Hi there, I had a read of your post and I too can unfortunately see similarities between our situations. My husband is a proud man, even if he doesn't like to admit it.

If I got up and left tomorrow he wouldn't apologise and try and work things out, and if he tried to contact me he would be lovely dovey for a little while and revert back to his toxic, childish ways.

I appreciate all the responses. I have a lot of thinking to do. I just can't bring myself to leave him. In my mind like orange_pekoe I am worried about the future and if I will find love again. And it's so hard to leave someone you love, especially when you know that if they would just make some minor changes, things would drastically improve and we could move forward with our lives.


----------



## happy as a clam (Jan 5, 2014)

Let's recap...


He is a poor communicator
He gives you the silent treatment for days and weeks on end
He is extremely controlling (hiding under the guise of being "protective" of you)
The two of you are financially incompatible
He does nothing to help around the house (cooking, cleaning, laundry, etc.)
Your sex life is going down the tubes
He refuses to see a counselor unless it's one who will pay him lip service

Exactly WHY do you want to stay in this marriage?

Please do not bring a child into this very unhealthy situation.



Hurtingheart88 said:


> And it's so hard to leave someone you love, especially when you know that if they would just make some *minor changes,* things would drastically improve and we could move forward with our lives.

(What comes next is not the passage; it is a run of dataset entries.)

Lemma arithmetic_typed op : is_arithmetic op = true -> typed c (eval_const_arithmetic n op l r).
Proof using Hc Hl Hr.
  intros Hop.
  assert (Hother : (forall i j, const_value_as l = CONST_VALUE_INT i ->
            const_value_as r = CONST_VALUE_INT j -> False) -> typed c (eval_const_arithmetic n op l r)).
  { intros Hno. unfold eval_const_arithmetic, typed. apply evaluates_types, evaluates_get.
    destruct (_ || _); [by apply typed_fail|].
    destruct (_ && _) eqn:Hp; [by apply typed_fail|].
    set (p := common_numeric_type _ _ _).
    destruct (operation_kind_returns l r p Hl Hr) as (o & Ho & Hokind).
    eapply evaluates_lift; [exact Ho|].
    destruct p as [i|] eqn:Hpi; [|by apply typed_fail]. destruct o as [ok|]; [|by apply typed_fail].
    assert (Hcan : canonical_type c (Some i)).
    { destruct (common_type_operand (const_value_type l) (const_value_type r)) as [E|[E|E]];
        fold p in E; rewrite Hpi in E; [done|rewrite E; apply Hl|rewrite E; apply Hr]. }
    assert (typed c (if bool_decide (op = TOK_PERCENT) then fail n "'%' requires integer constants"
                     else eval_float_binary_operation n op (Some i) ok l r)).
    { case_bool_decide; [by apply typed_fail|]. apply float_binary_typed; try done.
      intros (t & Ht & Hk)%has_kind_deref. specialize (Hokind t Ht). rewrite Hk in Hokind.
      specialize (Hokind eq_refl). congruence. }
    destruct (const_value_as l), (const_value_as r); try done. by exfalso; eapply Hno. }
  destruct (const_value_as l) as [i| | |] eqn:Ha; try (apply Hother; congruence).
  destruct (const_value_as r) as [j| | |] eqn:Hb; try (apply Hother; congruence).
  destruct (value_ok_int c l i Hl Ha) as [He|[k1 R1]], (value_ok_int c r j Hr Hb) as [He'|[k2 R2]];
    try (unfold eval_const_arithmetic, typed; apply evaluates_types, evaluates_get;
         destruct (enum_types _ He) as [_ ->] || destruct (enum_types _ He') as [_ ->];
         rewrite ?orb_true_r; by apply typed_fail).
  by eapply gives_succeeds, arithmetic_gives.
Qed.

(** [case NODE_BINARY:], after the operands. *)
Lemma binary_typed op right_node : typed c (eval_const_binary n right_node op l r).
Proof using Hc Hl Hr.
  unfold eval_const_binary. destruct op; try (by apply typed_fail);
    first [apply logical_typed | by apply comparison_typed | by apply bitwise_typed
          | by apply shift_typed | by apply arithmetic_typed].
Qed.
End Operands.

(** ** Unary operators, wrapping builtins *)

Lemma unary_typed n op v :
  value_ok c v ->
  typed c (eval_const_unary n op v)
  \/ (op = TOK_MINUS /\ eval_const_unary n op v c = Aborted
      /\ represents c v (MInt TYPE_UNTYPED_INT (- 2 ^ 63))).
Proof using Hc.
  intros Hv. destruct op; try (left; by apply typed_fail); cbn [eval_const_unary].
  all: first [by left; apply complement_typed | by left; typed_branches | idtac].
  destruct (negation_typed n v Hv) as [|[? ?]]; [by left|by right].
Qed.

(** A value of a concrete integer type is an integer. *)
Lemma concrete_value v :
  value_ok c v -> has_concrete_integer_kind (types c) (const_value_type v) = true ->
  exists k z, represents c v (MInt k z).
Proof using.
  intros Hv Hk. pose proof Hv as [_ (t & Ht & Ha)].
  unfold has_concrete_integer_kind, kind_satisfies in Hk. rewrite Ht in Hk.
  destruct (const_value_as v) as [i|d|b|] eqn:E.
  - destruct (value_ok_int c v i Hv E) as [(t' & Ht' & He)%has_kind_deref|[k Hr]]; [|by eauto].
    simplify_eq. by rewrite He in Hk.
  - destruct Ha as [Ha _]. by destruct (kind t).
  - by rewrite Ha in Hk.
  - unfold is_nullable_pointer_type, is_raw_pointer_type, is_typed_pointer_type,
      is_opaque_pointer_type, is_c_function_pointer_type, has_kind in Ha. rewrite Ht in Ha.
    by destruct (kind t), Ha.
Qed.

Lemma typed_type_error call b status :
  sym_kind b = SYMBOL_BUILTIN -> (forall p, status <> WRAPPING_BUILTIN_TYPE_VALID p) ->
  typed c (report_wrapping_builtin_type_error call b status ;; mret None).
Proof using Hc. intros. by eapply gives_succeeds, gives_type_error. Qed.

Lemma wrapping_binary_typed call b l r :
  sym_kind b = SYMBOL_BUILTIN -> is_wrapping_binary (sym_builtin b) = true ->
  value_ok c l -> value_ok c r -> typed c (wrapping_binary_value call b l r).
Proof using Hc.
  intros Hb Hw Hl Hr.
  destruct (has_concrete_integer_kind (types c) (const_value_type l)) eqn:E1;
    [destruct (has_concrete_integer_kind (types c) (const_value_type r)) eqn:E2|].
  - destruct (concrete_value l Hl E1) as (k1 & z1 & R1), (concrete_value r Hr E2) as (k2 & z2 & R2).
    by eapply gives_succeeds, wrapping_gives.
  - unfold wrapping_binary_value, typed. apply evaluates_types, evaluates_get; [done..|].
    unfold classify_wrapping_binary_types. rewrite E1, E2. by apply typed_type_error.
  - unfold wrapping_binary_value, typed. apply evaluates_types, evaluates_get; [done..|].
    unfold classify_wrapping_binary_types. rewrite E1. by apply typed_type_error.
Qed.

Lemma wrapping_neg_typed call b v :
  sym_kind b = SYMBOL_BUILTIN -> value_ok c v -> typed c (wrapping_neg_value call b v).
Proof using Hc.
  intros Hb Hv.
  destruct (has_concrete_integer_kind (types c) (const_value_type v)) eqn:E.
  - destruct (concrete_value v Hv E) as (k & z & R). by eapply gives_succeeds, wrapping_neg_gives.
  - unfold wrapping_neg_value, typed. apply evaluates_type, evaluates_get; [done|].
    unfold classify_wrapping_neg_type. rewrite E. by apply typed_type_error.
Qed.

(** ** Conversions *)

Lemma fits_returns i k : canonical i -> exists b, integer_value_fits_type i k = Returned b.
Proof using.
  intros Hi. destruct (is_integer_kind k) eqn:Hk; [rewrite fits_range by done; by eexists|].
  unfold is_integer_kind, is_concrete_integer_kind in Hk. apply orb_false_iff in Hk as [Hk Hu].
  unfold integer_value_fits_type. rewrite Hu. destruct (integer_type_info k); [done|by eexists].
Qed.

Lemma admits_int t p i :
  deref (types c) p = Some t -> is_integer_kind (kind t) = true -> canonical i ->
  integer_value_fits_type i (kind t) = Returned true -> admits (types c) p (CONST_VALUE_INT i).
Proof using. intros Ht Hk Hi Hf. exists t. split; [done|]. split; [done|]. by right. Qed.

(** A cast makes a value of its target. *)
Lemma checked_cast_typed n v p t :
  value_ok c v -> canonical_type c p -> deref (types c) p = Some t ->
  is_untyped_numeric_kind (kind t) = false -> typed c (checked_cast_value n v p t).
Proof using Hc.
  intros Hv Hp Ht Hu. unfold checked_cast_value, typed. apply evaluates_get.
  destruct (is_raw_pointer_type (types c) p) eqn:Hraw.
  { case_match; try by apply typed_fail. apply typed_result; [done..|]. exists t. split; [done|].
    right. unfold is_nullable_pointer_type. by rewrite Hraw. }
  case_bool_decide as He.
  { destruct (const_value_as v) as [i| | |] eqn:Ha; try by apply typed_fail.
    pose proof (value_int_canonical v i Hv Ha) as Hi.
    destruct (deref _ (enum_backing_type t)) as [backing|]; [|by apply typed_fail].
    destruct (fits_returns i (kind backing) Hi) as [b Hb]. eapply evaluates_lift; [exact Hb|].
    destruct b; [|by apply typed_fail]. cbn [negb].
    destruct (find_enum_member_by_value (Some t) i) as [m|] eqn:Hm; [|by apply typed_fail].
    apply typed_result; [done..|]. exists t. split; [done|]. split; [done|]. left. split; [done|].
    unfold find_enum_member_by_value in Hm. rewrite bool_decide_eq_true_2 in Hm by done.
    apply List.find_some in Hm as [Hin Heq]. exists m. split; [by apply list_elem_of_In|].
    by apply values_equal. }
  destruct (is_integer_kind (kind t)) eqn:Hk.
  { assert (Hconc : is_concrete_integer_kind (kind t) = true)
      by (apply integer_kind_cases in Hk as [|Hk]; [done|by rewrite Hk in Hu]).
    apply evaluates_require; [done|].
    destruct (const_value_as v) as [i|d| |] eqn:Ha; try by apply typed_fail.
    - pose proof (value_int_canonical v i Hv Ha) as Hi.
      unfold classify_checked_integer_cast. rewrite Hconc. cbn.
      destruct (fits_returns i (kind t) Hi) as [b Hb]. rewrite Hb.
      eapply evaluates_lift; [done|]. destruct b; [|by apply typed_fail].
      apply typed_result; [done..|]. by eapply admits_int.
    - destruct (value_float v d Hv Ha) as [Hd _].
      destruct (float_cast_returns d (kind t) Hconc Hd) as (res & Hres & Hok).
      eapply evaluates_lift; [exact Hres|]. destruct res; try by apply typed_fail.
      apply typed_result; [done..|]. destruct Hok. by eapply admits_int. }
  destruct (is_float_kind (kind t)) eqn:Hf.
  { destruct (const_value_to_float_type v (kind t)) as [d|] eqn:Hd; [|by apply typed_fail].
    apply (const_to_float v) in Hd as [Hm Hs]; [|done]. apply typed_result; [done..|]. by exists t. }
  case_bool_decide; [|by apply typed_fail].
  destruct (const_value_as v); try by apply typed_fail. apply typed_result; [done..|]. by exists t.
Qed.

Lemma truncating_result n v p k :
  value_ok c v -> canonical_type c p -> has_kind (types c) p k = true ->
  is_concrete_integer_kind k = true ->
  typed c match const_value_as v with
          | CONST_VALUE_INT i =>
              r ← lift (truncate_integer_value i k);
              match r with
              | None => fail n "could not evaluate truncating integer conversion"
              | Some r => result p (CONST_VALUE_INT r)
              end
          | _ => fail n "truncate source must be an integer"
          end.
Proof using Hc.
  intros Hv Hp (t & Ht & Hkt)%has_kind_deref Hk.
  destruct (const_value_as v) as [i| | |] eqn:Ha; try by apply typed_fail.
  pose proof (value_int_canonical v i Hv Ha) as Hi. apply concrete_info in Hk as [info Hinfo].
  pose proof (integer_type_info_valid _ _ Hinfo) as Hvi.
  pose proof (wrap_in_range info (value_of i) Hvi) as Hw.
  assert (Hcan : canonical (of_value (wrap info (value_of i)))) by by eapply in_range_canonical.
  unfold typed. eapply evaluates_lift; [by apply truncate_integer_value_wraps|].
  apply typed_result; [done..|].
  assert (Hik : is_integer_kind k = true) by (unfold is_integer_kind; by rewrite (concrete_kind _ _ Hinfo)).
  eapply admits_int; rewrite ?Hkt; try done. rewrite fits_range, value_of_of_value by done.
  rewrite (in_range_info k info) by done. by rewrite bool_decide_eq_true_2.
Qed.
End Operators.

Minor changes? We're talking about almost EVERY aspect of his life and personality! I think you need to re-examine your definition of "minor." Also, if this is your definition of "love", you should look that one up as well.


----------



## Orange_Pekoe (Jan 5, 2015)

Hurtingheart88 said:


> Thank you for your response. I never thought of him as passive-aggressive before, but I think you might be right. When I confront him about his behaviour, he makes out as if he is right in behaving as he does, because he says it's better than having a screaming match. But what he just doesn't see is now unhealthy it is to ignore issues and put them to one side and carry on as if nothing has happened. I've noticed that when I do what he wants, he is loving, caring and a 'good husband'. But as soon as I do something he disapproves of, or upset him, he is off and won't talk to me for as long as he decides not to. I've spent the last two nights at my parents' house and he hasn't even bothered to call to check if I am OK (he doesn't know where I spent the last two nights as he was too busy storming off in the street and leaving me alone, so I decided just to go).
> 
> 
> 
> ...


I completely understand your feelings. And it seems to me that you will give him every opportunity and chance to improve, until you're finally driven to a point where you no longer give a damn. Then, you will leave.

There is nothing wrong with that. I believe you should give your relationship everything you've got...you love him, it deserves a fighting chance. Just don't have a baby.

The minor changes you are talking about now, are actually life-long learned behaviours on his end...so it will not be easy to change.


----------



## Orange_Pekoe (Jan 5, 2015)

Hurtingheart88 said:


> We have discussed the idea of counselling, however, he will only consider going to see a religious counsellor (we are religious people). But I refuse because I know the kind he wants to go and see, one who believes women should just put up and shut up, and that's not going to help us moving forward.


Don't be afraid of going to a religious counsellor. Just request that it be a religious counsellor neither of you know - so that you're both sure it's an objective 3rd party. And also do your research beforehand.

My husband said no to counselling - agreed only to go to religious counsellor. I’m sure he thought that the religious counsellor would take the husband’s side in things. But I did my research beforehand, I know that our religion gives women rights and protections that husbands must honour. So I went in there knowing my religious rights, and the counsellor supported me. He advised my husband to respect my wishes for separate home, he said that my husband’s primary responsibility is to me and our daughter. He strongly advised us to move in together, away from his family.

It all fell on deaf ears. 

Basically – the religious counsellor didn’t say what my husband wanted or expected to hear. So he ignored it.
But it validated my belief that I’m right to stand up for myself. I now know, from a secular point of view AND from a religious point of view, that the course of action I've taken is the correct one.


----------